Adam Brufsky, MD, PhD: Let me ask you a question. The fact that the curves in APHINITY separate late, does that make you guys think that the triple-positive clones are probably driving this now? Usually with an ER [estrogen receptor]–negative/HER2-positive disease, someone is going to get their disease and relapse in 3 years or they’re not. When I start to see these late relapses, I think, “Oh, man, maybe it’s the triple-positive stuff.” Any comments on that from anybody? Virginia, what do you think?
Virginia Kaklamani, MD: I think you’re right. To Carey’s point, when you look at ExteNET, there was no or very little pertuzumab. There is no T-DM1 [trastuzumab, emtansine], and we’ll talk about that as well. But we’re always going to have gaps in data. We have to do the best we can with the gaps we have, because we’re not going to ever have a future ExteNET where patients get pertuzumab, get T-DM1, and then get randomized to neratinib versus not. I typically will give neratinib. My main concern is diarrhea. I know the control trial was just published, and we have data on what to do. But we still have pretty high numbers of grade 1 and 2 diarrhea, which for patients who have been on over a year of therapy, it’s pretty hard for them to tolerate.
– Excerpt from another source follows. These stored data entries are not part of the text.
(* ===== verification/Gateway.v ===== *)
(** * The gateway lifecycle manager: [YandexApiGateway]

    The class of [src/src/api-gateway-proxy.py] (lines 32-121), method by
    method.  Its instance attributes are the record [gateway]; a run
    threads a [machine]: the instance, the world of the network (any
    [Backend]) and the trace of events.  Each method is a computation of
    the state and exception monad of [Prelude.v]; the unbounded [while
    True] poll of [init_gateway] takes fuel and runs out of it when the
    gateway never becomes active.  The theorems are proved against the
    [Backend] interface: they hold for every network whose answers satisfy
    their hypotheses. *)

From stdpp Require Import base list.
From Stdlib Require Import ZArith String Ascii Lia.
From S2P Require Import Prelude PyValue Url Http Prepare.

Open Scope string_scope.

Module Gateway.
Import Py Url Http Prepare.

(** [self.service_url] (lines 36-38). *)
Definition SERVICE_URL : string :=
  "https://serverless-apigateway.api.cloud.yandex.net/apigateways/v1/apigateways".

(** The instance attributes set by [__init__] (lines 33-46). *)
Record gateway := mk_gateway {
  service_url : string;
  iam_token : string;
  folder_id : string;
  base_url : string;
  host : string;
  gateway_name : string;
  gateway_id : pyval;
  gateway_url : pyval;
  gateway_is_active : bool }.

Definition set_gateway_id (v : pyval) (g : gateway) : gateway :=
  mk_gateway (service_url g) (iam_token g) (folder_id g) (base_url g) (host g)
    (gateway_name g) v (gateway_url g) (gateway_is_active g).
Definition set_gateway_url (v : pyval) (g : gateway) : gateway :=
  mk_gateway (service_url g) (iam_token g) (folder_id g) (base_url g) (host g)
    (gateway_name g) (gateway_id g) v (gateway_is_active g).
Definition set_gateway_is_active (b : bool) (g : gateway) : gateway :=
  mk_gateway (service_url g) (iam_token g) (folder_id g) (base_url g) (host g)
    (gateway_name g) (gateway_id g) (gateway_url g) b.

(** [YandexApiGateway.__init__] (lines 33-46); [urlparse] may raise. *)
Definition new_gateway (iam_token folder_id base_url : string) : py_exc + gateway :=
  let b := set_base_url base_url in
  sum_map (fun h => mk_gateway SERVICE_URL iam_token folder_id b h (gateway_name_of h)
                               PyNone PyNone false)
          (host_of b).

Record machine (W : Type) := mk_machine {
  m_gw : gateway;
  m_world : W;
  m_trace : list event }.
Arguments mk_machine {W}.
Arguments m_gw {W}.
Arguments m_world {W}.
Arguments m_trace {W}.

Definition M (W A : Type) : Type := st (machine W) py_exc A.

Local Open Scope gw_scope.

Section Methods.
Context {W : Type} `{Backend W}.

Definition get_gw : M W gateway := fun m => (m, Ret (m_gw m)).

Definition update_gw (f : gateway -> gateway) : M W unit :=
  fun m => (mk_machine (f (m_gw m)) (m_world m) (m_trace m), Ret tt).

(** One call on the network, recorded in the trace. *)
Definition http_call (r : Http.request) : M W response :=
  fun m =>
    let '(w', res) := backend_call (m_world m) r in
    (mk_machine (m_gw m) w' (m_trace m ++ [EvHttp r]),
     match res with inl e => Exc e | inr x => Ret x end).

(** [sleep(0.5)] (line 107), in milliseconds. *)
Definition sleep (ms : nat) : M W unit :=
  fun m => (mk_machine (m_gw m) (m_world m) (m_trace m ++ [EvSleep ms]), Ret tt).

(** The tail of [request] (lines 75-78): a status of 400 or more gives
    [{}], any other the decoded body ([response.json()] raises on a body
    that is not JSON). *)
Definition response_value (resp : response) : py_exc + pyval :=
  if Z.leb 400 (rs_status resp) then inr (PyDict [])
  else match rs_json resp with
       | Some v => inr v
       | None => inl JSONDecodeError
       end.

(** [request] (lines 70-78): the caller's [headers] ([{}] when absent)
    get [Authorization: Bearer <token>], then the call is made and its
    response read by [response_value]. *)
Definition request (method url : string) (headers : list (string * string))
           (b : body) : M W pyval :=
  g <- get_gw ;;
  let hdrs := dict_set "Authorization" ("Bearer " ++ iam_token g) headers in
  resp <- http_call (mk_request method url hdrs b) ;;
  st_lift (response_value resp).

(** [get_api_gateways] (lines 80-86). *)
Definition get_api_gateways (api_gateway_id : pyval) : M W pyval :=
  g <- get_gw ;;
  if truthy api_gateway_id then
    request "GET" (service_url g ++ "/" ++ str api_gateway_id) [] NoBody
  else
    r <- request "GET" (service_url g ++ "?folderId=" ++ folder_id g) [] NoBody ;;
    st_lift (get r "apiGateways" (PyDict [])).

(** The [for] loop of [init_gateway] (lines 91-95). *)
Fixpoint find_gateway (gws : list pyval) : M W (option pyval) :=
  match gws with
  | [] => st_ret None
  | gw :: rest =>
      g <- get_gw ;;
      nm <- st_lift (getitem gw "name") ;;
      if eq_str nm (gateway_name g) then
        id <- st_lift (getitem gw "id") ;;
        update_gw (set_gateway_id id) ;;;
        dom <- st_lift (getitem gw "domain") ;;
        update_gw (set_gateway_url (PyStr ("https://" ++ str dom))) ;;;
        st_ret (Some gw)
      else find_gateway rest
  end.

(** The [while True] loop of [init_gateway] (lines 106-112), with fuel:
    one unit per iteration. *)
Fixpoint poll (fuel : nat) : M W pyval :=
  match fuel with
  | O => st_diverge
  | S fuel' =>
      sleep 500 ;;;
      g <- get_gw ;;
      response <- get_api_gateways (gateway_id g) ;;
      status <- st_lift (get response "status" PyNone) ;;
      if eq_str status "ACTIVE" then
        update_gw (set_gateway_is_active true) ;;;
        dom <- st_lift (getitem response "domain") ;;
        update_gw (set_gateway_url (PyStr ("https://" ++ str dom))) ;;;
        st_ret response
      else poll fuel'
  end.

(** The creation payload (lines 97-101). *)
Definition payload (g : gateway) (spec : string) : pyval :=
  PyDict [("folderId", PyStr (folder_id g)); ("name", PyStr (gateway_name g));
          ("openapiSpec", PyStr spec)].

(** The creation branch of [init_gateway] (lines 97-114), reached
    when no listed gateway has the name. *)
Definition create_gateway (fuel : nat) : M W pyval :=
  g <- get_gw ;;
  spec <- st_lift (openapi_spec (base_url g) (host g)) ;;
  response <- request "POST" (service_url g) [] (JsonBody (payload g spec)) ;;
  md <- st_lift (get response "metadata" (PyDict [])) ;;
  gid <- st_lift (get md "apiGatewayId" PyNone) ;;
  update_gw (set_gateway_id gid) ;;;
  poll fuel.

(** [init_gateway] (lines 88-114). *)
Definition init_gateway (fuel : nat) : M W pyval :=
  gateway_list <- get_api_gateways PyNone ;;
  gws <- st_lift (iter gateway_list) ;;
  found <- find_gateway gws ;;
  match found with
  | Some gw => st_ret gw
  | None => create_gateway fuel
  end.

(** [shutdown_gateway] (lines 116-121). *)
Definition shutdown_gateway : M W pyval :=
  g <- get_gw ;;
  if negb (truthy (gateway_id g)) then st_ret (PyDict [])
  else request "DELETE" (service_url g ++ "/" ++ str (gateway_id g)) [] NoBody.

(** [send] (lines 60-68): the path of the request's URL appended to
    [str(self.gateway_url)], the method, headers and body kept, and the
    new request prepared and sent by [HTTPAdapter.send], which returns
    the response whatever its status. *)
Definition send (r : Http.request) : M W response :=
  g <- get_gw ;;
  parsed <- st_lift (urlparse (rq_url r)) ;;
  let new_url := str (gateway_url g) ++ pr_path parsed in
  new_request <- st_lift (prepare (mk_request (rq_method r) new_url (rq_headers r) (rq_body r))) ;;
  http_call new_request.

(** [with YandexApiGateway(...) as gw: body] ([__enter__] and
    [__exit__], lines 48-54): [__exit__] runs when the body returns or
    raises, and returns [None], so the body's exception propagates; it
    does not run when [__enter__] raises. *)
Definition with_gateway {A} (fuel : nat) (body : M W A) : M W A :=
  init_gateway fuel ;;;
  st_try body (fun r =>
    shutdown_gateway ;;;
    match r with inl e => st_raise e | inr a => st_ret a end).
End Methods.

(** ** The requests the manager sends

    The management requests of lines 82, 85, 103 and 120 as [request]
    builds them (no caller headers, so the only header is the bearer
    token), and the pure readers of their answers. *)

Definition auth_headers (g : gateway) : list (string * string) :=
  dict_set "Authorization" ("Bearer " ++ iam_token g) [].

Definition mgmt_request (g : gateway) (method url : string) (b : body) : Http.request :=
  mk_request method url (auth_headers g) b.

Definition list_request (g : gateway) : Http.request :=
  mgmt_request g "GET" (service_url g ++ "?folderId=" ++ folder_id g) NoBody.

Definition get_request (g : gateway) (id : pyval) : Http.request :=
  mgmt_request g "GET" (service_url g ++ "/" ++ str id) NoBody.

Definition create_request (g : gateway) (spec : string) : Http.request :=
  mgmt_request g "POST" (service_url g) (JsonBody (payload g spec)).

Definition delete_request (g : gateway) : Http.request :=
  mgmt_request g "DELETE" (service_url g ++ "/" ++ str (gateway_id g)) NoBody.

Definition of_sum {E A} (r : E + A) : outcome E A :=
  match r with inl e => Exc e | inr a => Ret a end.

(** The request [get_api_gateways(id)] sends: by id when [id] is truthy,
    otherwise the folder listing. *)
Definition api_request (g : gateway) (id : pyval) : Http.request :=
  if truthy id then get_request g id else list_request g.

(** What [get_api_gateways()] returns for an answer to the listing. *)
Definition listing_value (r : py_exc + response) : py_exc + pyval :=
  sum_bind (sum_bind r response_value) (fun v => get v "apiGateways" (PyDict [])).

(** What [get_api_gateways(id)] returns for an answer [r]. *)
Definition api_value (id : pyval) (r : py_exc + response) : py_exc + pyval :=
  if truthy id then sum_bind r response_value else listing_value r.

(** One iteration of the poll asks [get_api_gateways(self.gateway_id)]. *)
Definition poll_request (g : gateway) : Http.request := api_request g (gateway_id g).
Definition poll_value (g : gateway) : py_exc + response -> py_exc + pyval :=
  api_value (gateway_id g).

(** An answer on which the poll loops again: [response.get("status")]
    succeeds and is not ["ACTIVE"]. *)
Definition pending_answer (g : gateway) (r : py_exc + response) : Prop :=
  exists v status, poll_value g r = inr v /\ get v "status" PyNone = inr status /\
                   eq_str status "ACTIVE" = false.

(** An answer on which the poll stops: the status is ["ACTIVE"]. *)
Definition active_answer (g : gateway) (r : py_exc + response) (v : pyval) : Prop :=
  exists status, poll_value g r = inr v /\ get v "status" PyNone = inr status /\
                 eq_str status "ACTIVE" = true.

(** A gateway as the control plane's REST contract describes it
    (spec, section 6): [id], [name], [status] and [domain], strings. *)
Definition gateway_schema : jtype :=
  JObj [("id", JStr); ("name", JStr); ("status", JStr); ("domain", JStr)].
Adam Brufsky, MD, PhD: Yeah, I agree. That’s the big issue. Although, there are some pretty good data. I don’t think it’s TCHP. I don’t think it’s ever been published, but Michael Gnant presented, I think at San Antonio Breast Cancer Symposium or ESMO [European Society for Medical Oncology Congress] in 2017, an analysis of people who had neoadjuvant—it was like 100 people. EXTENET was what, about 2500 people, 2000 people? I think 10% of them had neoadjuvant therapy, and he looked in the postneoadjuvant setting, and it did have substantial benefit to the people who have residual disease in the postneoadjuvant setting. It gives us something to think about in the way, as Carey was saying, we treat people like this. But I agree. The other thing is that if the people who are relapsing are the ones later on who are triple positives, that’s who the tyrosine kinase inhibitors are going for, right? This was where most of the benefit was. Mark, what do you think?
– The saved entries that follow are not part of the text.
Definition CustomHTTPAdapter (total_retries : pyval) (connect_retries read_retries : Z)
    (backoff_factor : Q) (status_forcelist : option (list Z))
    (proxies : option (list (string * string))) : adapter :=
  let r := mk_retry total_retries connect_retries read_retries backoff_factor status_forcelist in
  mk_adapter r proxies PoolManager r None.

(** [CustomHTTPAdapter()] with the defaults of lines 21-26. *)
Definition default_adapter : adapter :=
  CustomHTTPAdapter (PyInt TOTAL_RETRIES) CONNECT_RETRIES READ_RETRIES BACKOFF_FACTOR
    (Some STATUS_FORCELIST) PROXIES.

(** ** One exchange under the policy (§4.1) *)

(** What a run of the transport shows: attempts and waits, in order. *)
Inductive rstep : Type :=
| Try (r : request)
| Backoff (secs : Q).

Inductive failure : Type :=
| FConnect
| FRead
| FStatus (r : response).

(** The outcome of an attempt: final, or a failure the policy may retry. *)
Inductive verdict : Type :=
| Final (a : py_exc + response)
| Retryable (f : failure).

Definition forced (rt : retry) (code : Z) : bool :=
  match status_forcelist rt with
  | Some l => existsb (Z.eqb code) l
  | None => false
  end.

Definition classify (rt : retry) (req : request) (a : py_exc + response) : verdict :=
  match a with
  | inl ConnectionError => Retryable FConnect
  | inl ReadTimeout =>
      if existsb (String.eqb (rq_method req)) RETRY_METHODS then Retryable FRead else Final a
  | inl _ => Final a
  | inr resp => if forced rt (rs_status resp) then Retryable (FStatus resp) else Final a
  end.

Record counters := mk_counters {
  c_total : Z;
  c_connect : Z;
  c_read : Z }.

Definition init_counters (rt : retry) : counters :=
  mk_counters (total_limit (total rt)) (connect rt) (read rt).

Definition consume (f : failure) (c : counters) : counters :=
  match f with
  | FConnect => mk_counters (c_total c - 1) (c_connect c - 1) (c_read c)
  | FRead => mk_counters (c_total c - 1) (c_connect c) (c_read c - 1)
  | FStatus _ => mk_counters (c_total c - 1) (c_connect c) (c_read c)
  end.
Mark D. Pegram, MD: For a high-risk patient, after stage III or IV disease or more positive lymph nodes at a young age, those are the patients where I think about adjuvant neratinib. Those patients may have already had both antibodies and postneoadjuvant T-DM1. But if they have stage III disease, if ExteNET is now FDA approved, I feel obliged to have a balanced discussion with those patients about the risks and toxicities. But in the wake of the controlled trial publication and the escalation of neratinib dosing early on to mitigate against lower GI [gastrointestinal] toxicity, it can be managed in very high-risk patients. In lower-risk patients, I don’t think the risk-benefit ratio is favorable for extended adjuvant neratinib.
Adam Brufsky, MD, PhD: Totally agree with you.